Op grond van de tweede volzin van de artikelen 38bis van richtlijn 92/50/EEG en 33bis van richtlijn 93/37/EEG raadplegen de lidstaten elkaar te dien einde in het kader van het Raadgevend Comité inzake overheidsopdrachten over de uit hoofde van de Overeenkomst te treffen maatregelen.

De vraag rijst wat nu precies het karakter van de artikelen 38bis van richtlijn 92/50/EEG en 33bis van richtlijn 93/37/EEG is. Moeten de eerste en tweede volzin daarvan gezien worden als één procedurele bepaling gericht aan het adres van de lidstaten zelf? Of komt aan de eerste volzin zelfstandige, inhoudelijke betekenis toe? Het laatste is mijns inziens het geval. Immers, de eerste volzin van genoemde bepalingen bevat een resultaatsverplichting dat aanbieders uit de Gemeenschap minstens even gunstig moeten worden behandeld als aanbieders uit derde landen die partij bij de Overeenkomst zijn. Daarbij zal duidelijk zijn dat de opdracht in de tweede volzin van genoemde bepalingen aan de lidstaten om elkaar te raadplegen op zichzelf niet voldoende is om zeker te stellen dat dit resultaat ook inderdaad wordt bereikt. Bij nader inzien moet dan ook worden geconstateerd dat de woorden «te dien einde» in de aanhef van de tweede volzin van genoemde bepalingen wel erg klemmend zijn geformuleerd en daarmee een te nauwe koppeling tussen het bepaalde in de eerste en tweede volzin van genoemde bepalingen leggen. In deze redenering word ik bovendien gesterkt door de onvoorwaardelijke formulering van de zesde overweging in de preambule van richtlijn 97/52/EG.

Uitgaande van de zelfstandige, inhoudelijke betekenis van de artikelen 38bis van richtlijn 92/50/EEG en 33bis van richtlijn 93/37/EEG, zullen deze bepalingen in de nationale regelgeving moeten worden uitgevoerd. Daarbij kan niet volstaan worden met terugverwijzing naar de richtlijnartikelen, omdat deze artikelen zich tot de lidstaten zelf richten en niet tot de aanbestedende diensten.

Aan de richtlijnen 93/36/EEG en 93/37/EEG is door wijziging van respectievelijk artikel 5, zevende lid, en artikel 6, zesde lid, toegevoegd dat de aanbestedende diensten ervoor zorgen dat er geen discriminatie tussen leveranciers of aannemers plaatsvindt.

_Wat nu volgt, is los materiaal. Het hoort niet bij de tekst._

(** The two locals of [main]. *)
Definition sumNhbrs : Z :=
  (get (-1, -1)%Q +
   get (-1, 0)%Q +
   get (-1, 1)%Q +
   get (0, -1)%Q +
   get (0, 1)%Q +
   get (1, -1)%Q +
   get (1, 0)%Q +
   get (1, 1)%Q)%Z.

Definition centre : Z := get (0, 0).

(** [main], returning [gl_FragColor]. *)
Definition main : vec4 :=
  let value := if (sumNhbrs =? 3)%Z || ((centre =? 1)%Z && (sumNhbrs =? 2)%Z) then 1 else 0 in
  mkvec4 value value value 1.
End Fragment.

(** A colour channel written to an UNSIGNED_BYTE target: clamped to [0, 1]
    and scaled to [0, 255]. *)
Definition clamp01 (q : Q) : Q :=
  if Qle_bool q 0 then 0 else if Qle_bool 1 q then 1 else q.

Definition unorm8 (q : Q) : Z := Qfloor (clamp01 q * 255 + (1 # 2)).

Definition to_texel (c : vec4) : texel :=
  RGBA (unorm8 (vr c)) (unorm8 (vg c)) (unorm8 (vb c)) (unorm8 (va c)).

(** The window position of pixel [(x, y)] is its centre. *)
Definition frag_coord (p : Z * Z) : vec2 := (inject_Z p.1 + (1 # 2), inject_Z p.2 + (1 # 2)).

End Shader.

Module Draw.

(** One fragment of the pass: the shader samples the texture bound to unit 0
    as it is at that moment and its colour goes to the attached texture. *)
Definition shade (w : Z) (scale : Z * Z) (e : Env) (k : Z) : Env :=
  match bound e ≫= (λ id, gpu e !! id), attached e with
  | Some src, Some dst =>
      let p := GL.rect_pos w k in
      let c := Shader.main src (inject_Z scale.1, inject_Z scale.2) (Shader.frag_coord p) in
      with_gpu (λ g, match g !! dst with
                     | Some t => <[dst := GL.write t p (Shader.to_texel c)]> g
                     | None => g
                     end) e
  | _, _ => e
  end.

(** Modelled from the spec: the draw call of the full-viewport quad with the
    [gol] program ([glsl/quad.vert] and the program wrapper are absent from
    the sources): every cell of the [w × h] viewport is computed, one
    fragment after the other. *)
Definition draw_gol (w h : Z) (scale : Z * Z) : M unit :=
  modify (λ e, foldl (shade w scale) e (GL.rect w h)).

End Draw.

(** ** The simulation object of [js/gol.js] *)

(** The [config] argument of the constructor; an absent key is [None]. *)
Record Config := mkConfig { config_scalePower : option Z; config_interval : option Z }.

(** The fields of a [GOL] that the simulation uses.  [fps], [lasttick] and
    [timings] only feed the statistics shown on the page and are left out. *)
Record GOL := mkGOL {
  scalePower : Z;
  scale : Z;
  interval : Z;
  viewsize : Z * Z;
  statesize : Z * Z;
  timer : option nat;
  front : nat;                (* [textures.front] *)
  back : nat;                 (* [textures.back] *)
  numSteps : Z;
  everyNSteps : Z
}.

Definition with_interval (i : Z) (this : GOL) : GOL :=
  mkGOL (scalePower this) (scale this) i (viewsize this) (statesize this) (timer this)
        (front this) (back this) (numSteps this) (everyNSteps this).
Definition with_timer (t : option nat) (this : GOL) : GOL :=
  mkGOL (scalePower this) (scale this) (interval this) (viewsize this) (statesize this) t
        (front this) (back this) (numSteps this) (everyNSteps this).
Definition with_front (f : nat) (this : GOL) : GOL :=
  mkGOL (scalePower this) (scale this) (interval this) (viewsize this) (statesize this) (timer this)
        f (back this) (numSteps this) (everyNSteps this).
Definition with_back (b : nat) (this : GOL) : GOL :=
  mkGOL (scalePower this) (scale this) (interval this) (viewsize this) (statesize this) (timer this)
        (front this) b (numSteps this) (everyNSteps this).
Definition with_numSteps (n : Z) (this : GOL) : GOL :=
  mkGOL (scalePower this) (scale this) (interval this) (viewsize this) (statesize this) (timer this)
        (front this) (back this) n (everyNSteps this).

(** [function GOL(canvas, config)].  [canvas] is the canvas' width and height;
    they are multiples of the cell size, so that [w / scale] and [h / scale]
    are whole numbers. *)
Definition new_GOL (canvas : Z * Z) (config : Config) : M GOL :=
  let scalePower := default 2 (config_scalePower config) in
  let interval := default 60 (config_interval config) in
  gl <- gets webgl ;;
  if negb gl then throw "No WebGL" else
  let scale := 2 ^ scalePower in
  let w := canvas.1 in
  let h := canvas.2 in
  let statesize := (w `div` scale, h `div` scale) in
  front <- GL.create_texture statesize.1 statesize.2 ;;
  back <- GL.create_texture statesize.1 statesize.2 ;;
  ret (mkGOL scalePower scale interval (w, h) statesize None front back 0 100).

(** Body of the loop of [GOL.prototype.set]. *)
Definition set_body {A} `{Truthy A} (state : list A) (rgba : list Z) (i : nat) : list Z :=
  let ii := (i * 4)%nat in
  let v := if truthy_at state i then 255 else 0 in
  let rgba := store8 rgba (ii + 2) v in
  let rgba := store8 rgba (ii + 1) v in
  let rgba := store8 rgba (ii + 0) v in
  store8 rgba (ii + 3) 255.

(** [GOL.prototype.set] *)
Definition set {A} `{Truthy A} (state : list A) (this : GOL) : M GOL :=
  let rgba := foldl (set_body state)
                (Uint8Array (Z.to_nat ((statesize this).1 * (statesize this).2 * 4)))
                (seq 0 (length state)) in
  GL.subset (front this) rgba 0 0 (statesize this).1 (statesize this).2 ;;;
  ret this.

(** [Math.random()] *)
Definition Math_random : M Q :=
  λ e, Normal (random e (drawn e), with_drawn (S (drawn e)) e).

(** [a < b] on numbers. *)
Definition Qltb (a b : Q) : bool := negb (Qle_bool b a).

(** A [for] loop over indices whose body runs in the environment. *)
Fixpoint for_each {A} (body : A → nat → M A) (a : A) (indices : list nat) : M A :=
  match indices with
  | [] => ret a
  | i :: rest => a' <- body a i ;; for_each body a' rest
  end.

(** [GOL.prototype.setRandom]; [p] is [None] when the argument is omitted. *)
Definition setRandom (p : option Q) (this : GOL) : M GOL :=
  let size := Z.to_nat ((statesize this).1 * (statesize this).2) in
  let p := default (1 # 2)%Q p in
  rand <- for_each (λ rand i, x <- Math_random ;;
                              ret (store8 rand i (if Qltb x p then 1 else 0)))
                   (Uint8Array size) (seq 0 size) ;;
  set rand this ;;;
  ret this.

(** A call [gol.setRandom(p, rng)]: the function declares the one parameter
    [p], so a second argument is dropped. *)
Definition setRandom_with (p : option Q) (rng : nat → Q) (this : GOL) : M GOL :=
  setRandom p this.

(** [GOL.prototype.setEmpty] *)
Definition setEmpty (this : GOL) : M GOL :=
  set (Uint8Array (Z.to_nat ((statesize this).1 * (statesize this).2))) this ;;;
  ret this.

(** [GOL.prototype.swap] *)
Definition swap (this : GOL) : M GOL :=
  let tmp := front this in
  let this := with_front (back this) this in
  let this := with_back tmp this in
  ret this.

(** [GOL.prototype.step], without the frame counter and the timings. *)
Definition step (this : GOL) : M GOL :=
  let this := with_numSteps (numSteps this + 1) this in
  GL.attach (back this) ;;;
  GL.bind_texture (front this) ;;;
  Draw.draw_gol (statesize this).1 (statesize this).2 (statesize this) ;;;
  swap this.

(** [GOL.prototype.draw]: the copy to the canvas reads the front texture and
    writes no texture. *)
Definition draw (this : GOL) : M GOL :=
  GL.bind_texture (front this) ;;;
  ret this.

(** [GOL.prototype.poke]; the plain array [[v, v, v, 255]] is copied into a
    [Uint8Array] before the upload. *)
Definition poke (x y : Z) (state : bool) (this : GOL) : M GOL :=
  let v := bit_of state * 255 in
  GL.subset (front this) ((λ b, b `mod` 256) <$> [v; v; v; 255]) x y 1 1 ;;;
  ret this.

(** [GOL.prototype.get] *)
Definition get (this : GOL) : M (list Z) :=
  let w := (statesize this).1 in
  let h := (statesize this).2 in
  GL.attach (front this) ;;;
  rgba <- GL.readPixels 0 0 w h ;;
  let state := foldl (λ state i, store8 state i (if 128 <? byte_at rgba (i * 4) then 1 else 0))
                 (Uint8Array (Z.to_nat (w * h))) (seq 0 (Z.to_nat (w * h))) in
  ret state.

(** [setInterval(callback, delay)]: a new timer, whose id is returned. *)
Definition setInterval (delay : Z) : M nat :=
  λ e, let id := next_timer e in
       Normal (id, with_next_timer (S id) (with_timers (λ t, <[id := delay]> t) e)).

(** [clearInterval(id)]; [clearInterval(null)] does nothing. *)
Definition clearInterval (id : option nat) : M unit :=
  modify (with_timers (λ t, match id with Some i => delete i t | None => t end)).

(** [GOL.prototype.start] *)
Definition start (this : GOL) : M GOL :=
  match timer this with
  | None =>
      id <- setInterval (interval this) ;;
      ret (with_timer (Some id) this)
  | Some _ => ret this
  end.

(** [GOL.prototype.stop] *)
Definition stop (this : GOL) : M GOL :=
  clearInterval (timer this) ;;;
  ret (with_timer None this).

(** [GOL.prototype.toggle] *)
Definition toggle (this : GOL) : M GOL :=
  match timer this with
  | None => start this
  | Some _ => stop this
  end.

(** The callback of the interval. *)
Definition tick (this : GOL) : M GOL :=
  this <- step this ;;
  draw this.

(** The [keyup] cases of [Controller] that change the interval. *)
Definition key_comma (this : GOL) : M GOL :=
  let this := with_interval (if interval this =? 0 then 1 else interval this * 2) this in
  this <- stop this ;;
  start this.

Definition key_period (this : GOL) : M GOL :=
  let this := with_interval (interval this `div` 2) this in
  this <- stop this ;;
  start this.

(** What a driver can ask of the scheduler. *)
Inductive command := Start | Stop | Toggle | Comma | Period.

Definition run_command (c : command) : GOL → M GOL :=
  match c with
  | Start => start
  | Stop => stop
  | Toggle => toggle
  | Comma => key_comma
  | Period => key_period
  end.

Fixpoint run_commands (cs : list command) (this : GOL) : M GOL :=
  match cs with
  | [] => ret this
  | c :: rest => this <- run_command c this ;; run_commands rest this
  end.

(** ** Reading the model *)

(** A fresh page: a context is available, no texture and no timer exists. *)
Definition page (rnd : nat → Q) : Env := mkEnv true ∅ None None ∅ 1 rnd 0.

(** The cell is alive for [get]: its red byte exceeds 128. *)
Definition alive (v : texel) : bool := 128 <? red v.

(** The generation a texture holds, as [get] reports it. *)
Definition cells (t : Texture) : list Z := (λ v, bit_of (alive v)) <$> texels t.

(** The front generation, if the front texture exists. *)
Definition generation (this : GOL) (e : Env) : option (list Z) :=
  cells <$> gpu e !! front this.

(** Cell [(x, y)] of a generation of a [w] wide grid, 0 outside of it. *)
Definition cell (w : Z) (s : list Z) (x y : Z) : Z := byte_at s (Z.to_nat (y * w + x)).

(** The live neighbours of [(x, y)] on the [w × h] torus. *)
Definition liveNeighbors (w h : Z) (s : list Z) (x y : Z) : Z :=
  let at_ dx dy := cell w s ((x + dx) `mod` w) ((y + dy) `mod` h) in
  at_ (-1) (-1) + at_ (-1) 0 + at_ (-1) 1 + at_ 0 (-1) + at_ 0 1 + at_ 1 (-1) + at_ 1 0 + at_ 1 1.

(** The rule of the Game of Life on 0/1 cells. *)
Definition rule (centre n : Z) : Z :=
  bit_of ((n =? 3) || ((centre =? 1) && (n =? 2))).

(** A texture of the grid's size. *)
Definition sized (w h : Z) (t : Texture) : Prop :=
  0 ≤ w ∧ 0 ≤ h ∧ tex_width t = w ∧ tex_height t = h
  ∧ length (texels t) = Z.to_nat (w * h).

(** The texel list of [t] has one entry per cell. *)
Definition full (t : Texture) : Prop :=
  0 ≤ tex_width t ∧ 0 ≤ tex_height t
  ∧ length (texels t) = Z.to_nat (tex_width t * tex_height t).

(** Every cell is stored as 0 or 255. *)
Definition binary (t : Texture) : Prop :=
  Forall (λ v, red v = 0 ∨ red v = 255) (texels t).

(** The state of a simulation between two calls: two distinct textures of the
    grid's size, the front one holding 0/255 cells. *)
Record wf (this : GOL) (e : Env) : Prop := mkwf {
  wf_distinct : front this ≠ back this;
  wf_front : ∃ t, gpu e !! front this = Some t
                  ∧ sized (statesize this).1 (statesize this).2 t ∧ binary t;
  wf_back : ∃ t, gpu e !! back this = Some t
                 ∧ sized (statesize this).1 (statesize this).2 t
}.

(** The scheduler owns the page's timers: the one it remembers, or none. *)
Definition scheduled (this : GOL) (e : Env) : Prop :=
  match timer this with
  | Some id => timers e = {[id := interval this]}
  | None => timers e = ∅
  end.

(** The front generation once [m] has run, or what [m] threw. *)
Definition generation_after (m : M GOL) (e : Env) : completion (option (list Z)) :=
  match m e with
  | Normal (this, e') => Normal (generation this e')
  | Throw s => Throw s
  end.

(** A pass that writes one texel for every key of a list. *)
Definition pass {K} (pos : K → Z * Z) (val : K → texel) (t : Texture) (ks : list K) : Texture :=
  foldl (λ t k, GL.write t (pos k) (val k)) t ks.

2.7 Advies bij het opstellen van overheidsopdrachten

Ten aanzien van het inwinnen van advies bij het opstellen van overheidsopdrachten staat in de tiende overweging van richtlijn 97/52/EG dat de aanbestedende diensten bij het opstellen van specificaties voor een bepaalde opdracht advies mogen vragen of aanvaarden, mits een dergelijk advies niet leidt tot uitschakeling van de mededinging. In de toelichting bij het gewijzigd voorstel voor richtlijn 97/52/EG1 merkt de Commissie hierover op dat deze overweging ten doel heeft uitdrukkelijk te wijzen op een punt dat reeds voortvloeit uit het bestaande Gemeenschapsrecht zoals dit wordt toegepast ten aanzien van technisch advies. Want hoewel niets in het bestaande Gemeenschapsrecht eraan in de weg staat dat aanbestedende diensten bij het opstellen van technische specificaties voor een bepaalde opdracht advies zouden vragen of aanvaarden van een onderneming die zou kunnen deelnemen aan de aanbestedingsprocedure, bestaat die mogelijkheid krachtens het huidige Gemeenschapsrecht niet indien daardoor het beginsel van de gelijke behandeling, met name door het uitschakelen van de mededinging, in het gedrang zou komen. Gezien deze stand van zaken is het niet noodzakelijk de bepalingen van de richtlijn te wijzigen om haar in overeenstemming te brengen met artikel VI, lid 4, van het GPA1. Bijgevolg verandert er niets ten aanzien van de bestaande situatie van het vragen van advies bij het opstellen van overheidsopdrachten.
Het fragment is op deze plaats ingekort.